[Records for the task Boundary: Start]
(* ===== verification/UQLParser.v ===== *)
(** The UQL parser (query.go sections 3 to 8, the parse functions): two tokens of
    lookahead over the lexer, one function per statement. *)

From Stdlib Require Import Strings.Byte.
From S2P Require Import Common.
From S2P Require Import Prelude.
From S2P Require Import Segment.
From S2P Require Import Query.
From S2P Require Import UQLLexer.

(** ** Numbers (package strconv, [%d] of package fmt) *)

Fixpoint print_digits (fuel : nat) (n : Z) (acc : bytes) : bytes :=
  match fuel with
  | O => acc
  | S fuel =>
      let acc := z2b (48 + n mod 10) :: acc in
      if n <? 10 then acc else print_digits fuel (n / 10) acc
  end.

(** [fmt.Sprintf("%d", n)] for a 64-bit [n]: at most 20 digits. *)
Definition Sprintf_d (n : Z) : bytes := print_digits 20 n [].

Fixpoint digits_value (s : bytes) (n : Z) : option Z :=
  match s with
  | [] => Some n
  | c :: s => if IsDigit c then digits_value s (10 * n + (b2z c - 48)) else None
  end.

(** [strconv.ParseUint(s, 10, 64)]. *)
Definition ParseUint (s : bytes) : option Z :=
  if bool_decide (s = []) then None
  else n ← digits_value s 0; if n <? 2 ^ 64 then Some n else None.

(** [strconv.Atoi]. *)
Definition Atoi (s : bytes) : option Z :=
  let '(sign, s) := match s with x2d :: s => (-1, s) | x2b :: s => (1, s) | _ => (1, s) end in
  if bool_decide (s = []) then None
  else
    n ← digits_value s 0;
    let n := sign * n in
    if (- 2 ^ 63 <=? n) && (n <? 2 ^ 63) then Some n else None.

(** [strings.Join]. *)
Fixpoint Join (ss : list bytes) (sep : bytes) : bytes :=
  match ss with [] => [] | [s] => s | s :: ss => s ++ sep ++ Join ss sep end.

(** ** Statements *)

Inductive UQLStatement :=
| HSetStatement (HashKey Field Value : bytes)
| SelectStatement (Filter : Query) (Limit : Z) (IsCompressed : bool) (JoinTable JoinOnLeft JoinOnRight : bytes)
| RecoverStatement
| CheckpointStatement
| MetricsStatement
| InsertStatement (DocID : Z) (Value : bytes) (IsCompressed : bool)
| UpdateStatement (Filter : Query) (NewValue : bytes)
| DeleteStatement (Filter : Query).

(** ** The parser *)

Record ParserUQL := mkParser { lexer : Lexer; curTok : Token; peekTok : Token }.

Abbreviation parser := (io ParserUQL).

Definition nextToken : parser unit := fun p =>
  match NextToken (lexer p) with
  | (Ok t, l) => (Ok tt, mkParser l (peekTok p) t)
  | (Err e, l) => (Err e, mkParser l (peekTok p) (peekTok p))
  | (Panic, l) => (Panic, mkParser l (peekTok p) (peekTok p))
  | (Hang, l) => (Hang, mkParser l (peekTok p) (peekTok p))
  end.

(** The zero token is of the first type, [TokenIllegal]. *)
Definition zero_token : Token := mkToken TokenIllegal [].

Definition NewParserUQL (s : bytes) : result unit * ParserUQL :=
  (_ ← nextToken; nextToken) (mkParser (NewLexer s) zero_token zero_token).

Definition cur : parser Token := fun p => (Ok (curTok p), p).

Definition cur_is (t : TokenType) : parser bool := tok ← cur; mret (bool_decide (Type_ tok = t)).

(** [if p.curTok.Type != t { return errors.New(msg) }]. *)
Definition expect (t : TokenType) (msg : string) : parser unit :=
  b ← cur_is t; if (b : bool) then mret tt else of_result (Err (Msg msg)).

Fixpoint skip_tokens (n : nat) : parser unit :=
  match n with O => mret tt | S n => _ ← nextToken; skip_tokens n end.

(** [for p.curTok.Type != TokenEOF && ... { remaining = append(...); p.nextToken() }].
    Each round but the first two takes a token off the unread input. *)
Fixpoint collect_loop (stop : TokenType -> bool) (fuel : nat) (remaining : list bytes) : parser (list bytes) :=
  match fuel with
  | O => of_result Hang
  | S fuel =>
      tok ← cur;
      if stop (Type_ tok) then mret remaining
      else _ ← nextToken; collect_loop stop fuel (remaining ++ [Literal tok])
  end.

Definition collect_until (stop : TokenType -> bool) : parser (list bytes) := fun p =>
  collect_loop stop (length (input (lexer p)) + 3) [] p.

Definition at_end (t : TokenType) : bool := bool_decide (t = TokenEOF).
Definition at_limit (t : TokenType) : bool := bool_decide (t = TokenEOF) || bool_decide (t = TokenLimit).

(** [ParseQuery(strings.ToLower(strings.Join(remaining, " ")))]. *)
Definition parse_filter (remaining : list bytes) : result Query := ParseQuery (ToLower (Join remaining (str " "))).

Definition parseHSet : parser UQLStatement :=
  _ ← nextToken;
  hKey ← cur;
  _ ← nextToken;
  field ← cur;
  _ ← nextToken;
  val ← cur;
  mret (HSetStatement (Literal hKey) (Literal field) (Literal val)).

(** The [JOIN] clause. *)
Definition parse_join : parser (bytes * bytes * bytes) :=
  b ← cur_is TokenJoin;
  if (b : bool)
  then
    _ ← nextToken;
    table ← cur;
    _ ← nextToken;
    _ ← expect TokenOn "expected ON relationship match";
    _ ← nextToken;
    lhs ← cur;
    _ ← nextToken;
    _ ← nextToken;
    rhs ← cur;
    _ ← nextToken;
    mret (Literal table, Literal lhs, Literal rhs)
  else mret ([], [], []).

(** The [LIMIT] clause. *)
Definition parse_limit : parser Z :=
  b ← cur_is TokenLimit;
  if (b : bool)
  then _ ← nextToken; tok ← cur; mret (default 100 (Atoi (Literal tok)))
  else mret 100.

Definition parseSelect : parser UQLStatement :=
  _ ← nextToken;
  compressed ← cur_is TokenCompressed;
  _ ← (if (compressed : bool) then nextToken else mret tt);
  b ← cur_is TokenAsterisk;
  _ ← (if (b : bool) then nextToken else mret tt);
  _ ← expect TokenFrom "expected FROM keyword";
  _ ← nextToken;
  _ ← nextToken;
  '(table, lhs, rhs) ← parse_join;
  _ ← expect TokenWhere "missing conditional WHERE boundary";
  _ ← nextToken;
  remaining ← collect_until at_limit;
  limit ← parse_limit;
  ast ← of_result (parse_filter remaining);
  mret (SelectStatement ast limit compressed table lhs rhs).

Definition parseInsert : parser UQLStatement :=
  _ ← nextToken;
  isComp ← cur_is TokenCompressed;
  _ ← (if (isComp : bool) then nextToken else mret tt);
  _ ← nextToken;
  _ ← nextToken;
  _ ← expect TokenValues "expected VALUES clause modifier entry flag";
  _ ← nextToken;
  _ ← nextToken;
  tok ← cur;
  match ParseUint (Literal tok) with
  | None => of_result (Err (Wrap "invalid insert identifier token" (Msg "strconv.ParseUint")))
  | Some id =>
      _ ← nextToken;
      _ ← nextToken;
      content ← cur;
      mret (InsertStatement id (Literal content) isComp)
  end.

Definition parseUpdate : parser UQLStatement :=
  _ ← skip_tokens 5;
  newVal ← cur;
  _ ← skip_tokens 2;
  _ ← expect TokenWhere "expected WHERE parameter boundary definitions";
  _ ← nextToken;
  remaining ← collect_until at_end;
  ast ← of_result (parse_filter remaining);
  mret (UpdateStatement ast (Literal newVal)).

Definition parseDelete : parser UQLStatement :=
  _ ← skip_tokens 4;
  _ ← expect TokenWhere "missing conditional parameters";
  _ ← nextToken;
  remaining ← collect_until at_end;
  ast ← of_result (parse_filter remaining);
  mret (DeleteStatement ast).

Definition parse_statement : parser UQLStatement := fun p =>
  match Type_ (curTok p) with
  | TokenSelect => parseSelect p
  | TokenInsert => parseInsert p
  | TokenUpdate => parseUpdate p
  | TokenDelete => parseDelete p
  | TokenHSet => parseHSet p
  | TokenRecover => (Ok RecoverStatement, p)
  | TokenCheckpoint => (Ok CheckpointStatement, p)
  | TokenShow =>
      if bool_decide (Type_ (peekTok p) = TokenMetrics) then (Ok MetricsStatement, p)
      else (Err (Msg "unexpected target after SHOW"), p)
  | _ => (Err (Msg "unknown statement syntax mapping"), p)
  end.

Definition ParseUQL (s : bytes) : result UQLStatement :=
  match NewParserUQL s with
  | (Ok _, p) => (parse_statement p).1
  | (Err e, _) => Err e
  | (Panic, _) => Panic
  | (Hang, _) => Hang
  end.

Example ParseUQL_demo :
  ParseUQL (str "INSERT INTO docs VALUES (7, 'the text')") = Ok (InsertStatement 7 (str "the text") false) /\
  ParseUQL (str "select * from docs where alpha limit 5") = Ok (SelectStatement (TermQuery (str "alpha")) 5 false [] [] []) /\
  ParseUQL (str "SELECT * FROM docs WHERE adversarial AND ai") = Ok (SelectStatement (TermQuery (str "adversarial")) 100 false [] [] []) /\
  ParseUQL (str "UPDATE t SET f = 'v' WHERE a") = Err (Msg "expected WHERE parameter boundary definitions") /\
  ParseUQL (str "DELETE FROM t WHERE a") = Err (Msg "missing conditional parameters") /\
  Sprintf_d 18446744073709551615 = str "18446744073709551615".
Proof. vm_compute. done. Qed.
[Records for the task Boundary: End]
■ **Problem**
Beginning at the line with "match n with" and ending at the line with "Each round but", reproduce each line of the data above exactly, and add no other lines.

■ **Answer space**
  match n with O => mret tt | S n => _ ← nextToken; skip_tokens n end.

(** [for p.curTok.Type != TokenEOF && ... { remaining = append(...); p.nextToken() }].
    Each round but the first two takes a token off the unread input. *)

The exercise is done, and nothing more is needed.